Lemma select_app {A} (p : A -> bool) t1 t2 : select p (t1 ++ t2) = select p t1 ++ select p t2.
Proof. apply List.filter_app. Qed.
Lemma select_all {A} (p : A -> bool) t : (forall r, r ∈ t -> p r = true) -> select p t = t.
Proof.
  induction t as [|r t IH]; intros H; [done|]. simpl. rewrite H by left. f_equal. apply IH. set_solver.
Qed.
Lemma select_none {A} (p : A -> bool) t : (forall r, r ∈ t -> p r = false) -> select p t = [].
Proof.
  induction t as [|r t IH]; intros H; [done|]. simpl. rewrite H by left. apply IH. set_solver.
Qed.

Section heartbeat.
Context `{L : DbJsonLaws}.

(** The devices a report names, as the database holds them. *)
Lemma select_report_rows host reported p :
  NoDup (map pcap_pool reported) -> p ∈ reported ->
  select (fun r => (hpd_host_id r =$ host) && (hpd_pool r =$ pcap_pool p)) (report_rows host reported) =
  map (pool_device_row host (pcap_pool p)) (pcap_devices p).
Proof.
  induction reported as [|q reported IH]; intros Hnd Hp; [by apply not_elem_of_nil in Hp|].
  cbn [map] in Hnd. apply NoDup_cons in Hnd as [Hq Hnd].
  change (report_rows host (q :: reported))
    with (map (pool_device_row host (pcap_pool q)) (pcap_devices q) ++ report_rows host reported).
  rewrite select_app. apply elem_of_cons in Hp as [->|Hp].
  - rewrite select_all, select_none; [by rewrite app_nil_r| |].
    + intros r Hr. apply list_elem_of_bind in Hr as (p' & Hr & Hp').
      apply list_elem_of_fmap in Hr as (d & -> & _). simpl. apply andb_false_iff. right.
      apply String.eqb_neq. intros E. apply Hq. rewrite <- E. apply list_elem_of_fmap. by exists p'.
    + intros r (d & -> & _)%list_elem_of_fmap. simpl. by rewrite !String.eqb_refl.
  - rewrite IH by done. rewrite select_none; [done|].
    intros r (d & -> & _)%list_elem_of_fmap. simpl. apply andb_false_iff. right.
    apply String.eqb_neq. intros E. apply Hq. rewrite E. apply list_elem_of_fmap. by exists p.
Qed.

(** The wire's numbers fit their widths. *)
Definition report_typed (p : PoolCapacity) : Prop :=
  let u64 x := 0 <= x < 2 ^ 64 in
  u64 (pcap_configured_total_bytes p) /\ u64 (pcap_ready_total_bytes p) /\
  u64 (pcap_schedulable_total_bytes p) /\ u64 (pcap_schedulable_free_bytes p) /\
  Z.of_nat (length (pcap_devices p)) < 2 ^ 32 /\
  Forall (fun d => u64 (dc_total_bytes d) /\ u64 (dc_free_bytes d)) (pcap_devices p).

Definition reported_health (d : DeviceCapacity) : DevicePhysicalHealth :=
  unwrap_or DeviceHealthUnspecified (device_health_try_from (dc_physical d)).

(** A pool as it was reported and as it is listed. *)
Definition shows (host : string) (p : PoolCapacity) (st : PoolStatus) : Prop :=
  ps_host_id st = host /\ ps_pool st = pcap_pool p /\ ps_backend st = pcap_backend p /\
  ps_labels st = pcap_labels p /\
  ps_configured_total_bytes st = pcap_configured_total_bytes p /\
  ps_ready_total_bytes st = pcap_ready_total_bytes p /\
  ps_schedulable_total_bytes st = pcap_schedulable_total_bytes p /\
  ps_schedulable_free_bytes st = pcap_schedulable_free_bytes p /\
  map (fun d => (ds_device_id d, ds_total_bytes d, ds_free_bytes d, ds_physical d, ds_physical_reason d))
      (ps_devices st) ≡ₚ
  map (fun d => (dc_device_id d, dc_total_bytes d, dc_free_bytes d, device_health_num (reported_health d),
                 dc_physical_reason d)) (pcap_devices p) /\
  (ps_pool_health st = pool_health_num PoolHealthReady <->
     pcap_devices p <> [] /\ forall d, d ∈ pcap_devices p -> reported_health d = DeviceHealthReady) /\
  (ps_pool_health st = pool_health_num PoolHealthUnhealthy <->
     forall d, d ∈ pcap_devices p -> reported_health d <> DeviceHealthReady).

Lemma row_health_reported host pool d : row_health (pool_device_row host pool d) = reported_health d.
Proof. apply device_health_db_roundtrip. Qed.

Lemma pool_health_num_inj a b : pool_health_num a = pool_health_num b <-> a = b.
Proof. by destruct a, b. Qed.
=-=-=
# Instructions for the task
From the listing above, the lines starting with the one that has "ps_configured_total_bytes st = pcap_configured_total_bytes" and running through the one that has "ps_schedulable_free_bytes st = pcap_schedulable_free_bytes" should be copied exactly, ends included.

# Solution
  ps_configured_total_bytes st = pcap_configured_total_bytes p /\
  ps_ready_total_bytes st = pcap_ready_total_bytes p /\
  ps_schedulable_total_bytes st = pcap_schedulable_total_bytes p /\
  ps_schedulable_free_bytes st = pcap_schedulable_free_bytes p /\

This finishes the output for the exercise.